Please repeat exactly the lines below from the one containing "assert (is_angle (show_N" down to the one containing "rewrite Hg. rewrite", both included, and nothing else.

Saved data entries:

▼

(* ===== verification/Replies.v ===== *)
(** * Replies: what the commands answer

    The handlers of [ArticleHandlers.v], [GroupHandlers.v] and [PostHandlers.v] as functions
    of what the stores hold: the bytes a client gets back, the selection a reader is left
    with, and what is queued. *)

From stdpp Require Import base numbers list gmap strings relations.
From Stdlib Require Import NArith ZArith Lia Sorted.
From S2P Require Import Prelude Text Externals Message Wildmat Config Limits Auth SqliteAuth Tracker Storage SqliteStorage Responses Session Wire Control Milter Filters Queue Context ArticleHandlers GroupHandlers PostHandlers Server.
Local Open Scope N_scope.

(** The context after a text is written. *)
Definition replied {S A} (s : str) (c : Ctx S A) : Ctx S A := set_conn (wrote s (cx_conn c)) c.

Section Texts.
Context {S A : Type}.
Implicit Types c : Ctx S A.

Lemma write_replied s c : write s c = (Ret tt, replied s c).
Proof. reflexivity. Qed.

Lemma replied_app s t c : replied t (replied s c) = replied (s ++ t) c.
Proof. unfold replied, set_conn. simpl. by rewrite wrote_app. Qed.

Lemma net_wrote (m : M Conn unit) s c : m (cx_conn c) = (Ret tt, wrote s (cx_conn c)) ->
  net m c = (Ret tt, replied s c).
Proof. unfold net, mzoom. by intros ->. Qed.

(** A text is written, then the rest runs. *)
Lemma then_replied {B} (m : M (Ctx S A) unit) (f : unit -> M (Ctx S A) B) s c : m c = (Ret tt, replied s c) ->
  mbind' m f c = f tt (replied s c).
Proof. apply mbind_Ret. Qed.

Lemma net_write_all s c : net (write_all s) c = (Ret tt, replied s c).
Proof. reflexivity. Qed.

Lemma storage_gets_replied {B} (f : S -> B) s c :
  storage_gets f (replied s c) = (Ret (f (sto_storage (cx_stores c))), replied s c).
Proof. reflexivity. Qed.
End Texts.
Arguments replied : simpl never.

Lemma number_not_angle n s : is_angle (show_N n ++ s) = false.
Proof.
  unfold is_angle, bracketed. pose proof (show_N_digits n) as Hd.
  destruct (show_N n) as [|d t] eqn:Es; [by apply show_N_nonempty in Es|]. simpl in Hd.
  assert (starts_with [ch "<"] ((d :: t) ++ s) = false) as ->; [|done].
  unfold starts_with. cbn [strip_prefix app]. by destruct (N.eqb_spec (ch "<") d) as [<-|].
Qed.

Lemma show_N_not_angle n : is_angle (show_N n) = false.
Proof. rewrite <- (app_nil_r (show_N n)). apply number_not_angle. Qed.

(** ** Retrieving articles *)
Definition content_text (o : ArticleOperation) (a : Message) : str :=
  match o with
  | Full => article_text a ++ RESP_DOT_CRLF
  | Headers => headers_text (headers a) ++ RESP_DOT_CRLF
  | Body => body_text (body a) ++ RESP_DOT_CRLF
  | Stat => []
  end.
Definition operation_reply (o : ArticleOperation) (num : N) (a : Message) : str :=
  status_line o num a ++ content_text o a.

Section Retrieval.
Context {X : Ext} {Net : MilterNet} {S A : Type} `{Storage S} `{!StorageLaws S} `{AuthProvider A}.
Implicit Types c : Ctx S A.

Lemma send_content_replied o a c : send_content o a c = (Ret tt, replied (content_text o a) c).
Proof.
  assert (Hh : forall c, net (send_headers a) c = (Ret tt, replied (headers_text (headers a)) c))
    by (intros c'; apply net_wrote, send_headers_wrote).
  assert (Hb : forall c, net (send_body (body a)) c = (Ret tt, replied (body_text (body a)) c))
    by (intros c'; apply net_wrote, send_body_wrote).
  unfold send_content, content_text, article_text. destruct o.
  - rewrite (then_replied _ _ _ _ (Hh _)), (then_replied _ _ _ _ (net_write_all _ _)).
    rewrite (then_replied _ _ _ _ (Hb _)), net_write_all, !replied_app. by rewrite <- !app_assoc.
  - by rewrite (then_replied _ _ _ _ (Hh _)), net_write_all, replied_app.
  - by rewrite (then_replied _ _ _ _ (Hb _)), net_write_all, replied_app.
  - unfold replied. rewrite wrote_nil. by destruct c.
Qed.

Lemma send_one o num a c :
  send_articles o None [(num, a)] c = (Ret tt, replied (operation_reply o num a) c).
Proof.
  cbn [send_articles]. rewrite (mbind_Ret _ _ c Allowed c) by reflexivity.
  rewrite decide_False by done.
  rewrite (then_replied _ _ _ _ (net_write_all _ _)).
  rewrite (then_replied _ _ _ _ (send_content_replied _ _ _)). by rewrite replied_app.
Qed.

(** What the handler shared by the four commands answers. *)
Lemma retrieval_handled (o : ArticleOperation) c (sess := cx_session c) (s := sto_storage (cx_stores c)) :
  limited_user sess = None ->
  (forall id, is_angle id = true ->
    article_handler o [id] c = (Ret tt, replied
      match get_article_by_id id s with
      | Ok (Some a) => operation_reply o 0 a
      | _ => RESP_430_NO_ARTICLE
      end c))
  /\ (forall g n, n <= u64_max -> current_group sess = Some g ->
       article_handler o [show_N n] c =
       match get_article_by_number g n s with
       | Ok (Some a) =>
           (Ret tt, replied (operation_reply o n a) (set_session (set_current_article n sess) c))
       | _ => (Ret tt, replied RESP_423_NO_ARTICLE_NUM c)
       end)
  /\ article_handler o [] c = (Ret tt, replied
       match current_group sess, current_article sess with
       | Some g, Some n => match get_article_by_number g n s with
                           | Ok (Some a) => operation_reply o n a
                           | _ => RESP_420_NO_CURRENT
                           end
       | Some _, None => RESP_420_NO_CURRENT
       | None, _ => RESP_412_NO_GROUP
       end c).
Proof.
  intros Hu. subst sess s.
  assert (Hop : forall args, article_handler o args c = handle_article_operation o None args c).
  { intros args. unfold article_handler, session, mbind', mgets. by rewrite Hu. }
  split; [|split].
  - intros id Hid. rewrite Hop. unfold handle_article_operation, resolve_articles. cbn [head].
    unfold mbind' at 1, mbind' at 1, session, mgets. rewrite Hid. unfold mbind' at 1, storage_gets, mgets, mreturn.
    destruct (get_article_by_id _ _) as [[a|]|e]; [apply send_one|reflexivity..].
  - intros g n Hn Hg. rewrite Hop. unfold handle_article_operation, resolve_articles. cbn [head].
    unfold mbind' at 1, mbind' at 1, session, mgets. cbn [id].
    assert (is_angle (show_N n) = false) as ->.
    { apply show_N_not_angle. }
    rewrite Hg. rewrite (mbind_Ret _ _ _ _ _ (range_numbers_ret g (show_N n) [n] c (range_of_one g n _ Hn))).
    cbn [resolve_numbers]. unfold mbind' at 1, storage_gets, mgets, mreturn.
    destruct (get_article_by_number _ _ _) as [[a|]|e]; [|reflexivity..].
    unfold mbind' at 1, update_session, mmodify. cbn [app]. apply send_one.
  - rewrite Hop. unfold handle_article_operation, resolve_articles. cbn [head].
    unfold mbind' at 1, mbind' at 1, session, mgets. cbn [id].
    destruct (current_group _) as [g|]; [|reflexivity].
    destruct (current_article _) as [n|]; [|reflexivity].
    unfold mbind' at 1, storage_gets, mgets, mreturn.
    destruct (get_article_by_number _ _ _) as [[a|]|e]; [apply send_one|reflexivity..].
Qed.

(** The replies, as RFC 3977 writes them (6.2.1 to 6.2.4): the code and the number, the
    Message-ID, and the part of the article asked for, ended by a dot. *)
Definition article_reply (o : ArticleOperation) (number message_id : str) (a : Message) : str :=
  let dot := lit "." ++ crlf in
  match o with
  | Full => lit "220 " ++ number ++ lit " " ++ message_id ++ lit " article follows" ++ crlf ++ article_text a ++ dot
  | Headers => lit "221 " ++ number ++ lit " " ++ message_id ++ lit " article headers follow" ++ crlf
               ++ headers_text (headers a) ++ dot
  | Body => lit "222 " ++ number ++ lit " " ++ message_id ++ lit " article body follows" ++ crlf
            ++ body_text (body a) ++ dot
  | Stat => lit "223 " ++ number ++ lit " " ++ message_id ++ lit " article exists" ++ crlf
  end.
Definition retrieval_command (o : ArticleOperation) : str :=
  match o with Full => lit "ARTICLE" | Headers => lit "HEAD" | Body => lit "BODY" | Stat => lit "STAT" end.

Lemma operation_reply_text o n a :
  operation_reply o n a = article_reply o (show_N n) (default [] (extract_message_id a)) a.
Proof. destruct o; unfold operation_reply, status_line, article_reply; by rewrite <- !app_assoc. Qed.

Lemma retrieval_dispatched o args c : dispatch_command (mkCommand (retrieval_command o) args) c = article_handler o args c.
Proof. by destruct o. Qed.

(** C9: the commands ARTICLE, HEAD, BODY and STAT answer a client without limits from the
    store and change nothing else: by Message-ID with the number 0 and the Message-ID asked
    for, and without an argument, the selection stays; by number the article found is
    selected; what is not there is refused with the code of the case. *)
Theorem retrieval_reply (o : ArticleOperation) c (sess := cx_session c) (s := sto_storage (cx_stores c)) :
  st_wf s -> limited_user sess = None ->
  let command args := dispatch_command (mkCommand (retrieval_command o) args) in
  let named a := default [] (extract_message_id a) in
  (forall id, is_angle id = true ->
    command [id] c = (Ret tt, replied
      match get_article_by_id id s with
      | Ok (Some a) => article_reply o (lit "0") id a
      | _ => lit "430 no such article" ++ crlf
      end c))
  /\ (forall g n, n <= u64_max -> current_group sess = Some g ->
       command [show_N n] c =
       match get_article_by_number g n s with
       | Ok (Some a) =>
           (Ret tt, replied (article_reply o (show_N n) (named a) a) (set_session (set_current_article n sess) c))
       | _ => (Ret tt, replied (lit "423 no such article number in this group" ++ crlf) c)
       end)
  /\ command [] c = (Ret tt, replied
       match current_group sess, current_article sess with
       | Some g, Some n => match get_article_by_number g n s with
                           | Ok (Some a) => article_reply o (show_N n) (named a) a
                           | _ => lit "420 no current article selected" ++ crlf
                           end
       | Some _, None => lit "420 no current article selected" ++ crlf
       | None, _ => lit "412 no newsgroup selected" ++ crlf
       end c).
Proof.
  intros Hwf Hu. subst sess s. cbv beta zeta. rewrite retrieval_dispatched.
  destruct (retrieval_handled o c Hu) as (H1 & H2 & H3). splits.
  - intros id Hid. rewrite retrieval_dispatched, (H1 id Hid).
    destruct (get_article_by_id id _) as [[a|]|e] eqn:Ea; [|reflexivity..].
    destruct (by_id_named id _ a Hwf Ea) as [Hm _]. by rewrite operation_reply_text, Hm.
  - intros g n Hn Hg. rewrite retrieval_dispatched, (H2 g n Hn Hg).
    destruct (get_article_by_number g n _) as [[a|]|e]; [|reflexivity..]. by rewrite operation_reply_text.
  - rewrite H3. destruct (current_group _) as [g|]; [|reflexivity]. destruct (current_article _) as [n|]; [|reflexivity].
    destruct (get_article_by_number g n _) as [[a|]|e]; [|reflexivity..]. by rewrite operation_reply_text.
Qed.

(** The context after the bandwidth of a reply is checked, and after it is recorded. *)
Definition checked (tr : UsageTracker) c : Ctx S A :=
  mkCtx (cx_conn c) (cx_session c) (cx_stores c) tr (cx_config c) (cx_queue c) (cx_clock c)
    (Datatypes.S (cx_tick c)).
Definition charged (u : str) (bytes : N) c : Ctx S A :=
  checked (record_bandwidth (cx_clock c (cx_tick c)) u bytes false (cx_tracker c)) c.

(** A limited client is sent the article asked for by Message-ID when its size fits the
    bandwidth of the client, and the size is recorded as downloaded; when it does not fit
    the client is sent the refusal only, and nothing is recorded. *)
Theorem limited_retrieval (o : ArticleOperation) c (u id : str) (a : Message)
    (r : LimitCheckResult) (tr : UsageTracker) :
  limited_user (cx_session c) = Some u -> is_angle id = true ->
  get_article_by_id id (sto_storage (cx_stores c)) = Ok (Some a) -> 0 < article_size o a ->
  check_bandwidth (cx_clock c (cx_tick c)) u (article_size o a) (sto_auth (cx_stores c)) (cx_tracker c)
    = (Ret r, tr) ->
  article_handler o [id] c
  = (Ret tt, if decide (r = BandwidthExceeded)
             then replied RESP_403_BANDWIDTH_EXCEEDED (checked tr c)
             else charged u (article_size o a) (replied (operation_reply o 0 a) (checked tr c))).
Proof.
  intros Hu Hid Hget Hsize Hcheck.
  assert (Hr : resolve_articles (Some id) c = (Ret (inr [(0, a)]), c)).
  { unfold resolve_articles. unfold mbind' at 1, session, mgets. rewrite Hid.
    unfold mbind', storage_gets, mgets, mreturn. by rewrite Hget. }
  unfold article_handler. rewrite (mbind_Ret _ _ c (Some u) c)
    by (unfold session, mgets; by rewrite Hu).
  unfold handle_article_operation. cbn [head]. rewrite (mbind_Ret _ _ _ _ _ Hr).
  cbn [send_articles]. apply N.ltb_lt in Hsize. rewrite Hsize. cbv zeta.
  assert (Hc : bandwidth_check u (article_size o a) c = (Ret r, checked tr c)).
  { unfold bandwidth_check, mbind', now, with_tracker. cbn [cx_stores cx_tracker].
    by rewrite Hcheck. }
  rewrite (mbind_Ret _ _ _ _ _ Hc). destruct (decide _); [reflexivity|].
  rewrite (then_replied _ _ _ _ (net_write_all _ _)).
  rewrite (then_replied _ _ _ _ (send_content_replied _ _ _)), replied_app. reflexivity.
Qed.
End Retrieval.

▲

* **RESPONSE TO THIS EXERCISE**:
    assert (is_angle (show_N n) = false) as ->.
    { apply show_N_not_angle. }
    rewrite Hg. rewrite (mbind_Ret _ _ _ _ _ (range_numbers_ret g (show_N n) [n] c (range_of_one g n _ Hn))).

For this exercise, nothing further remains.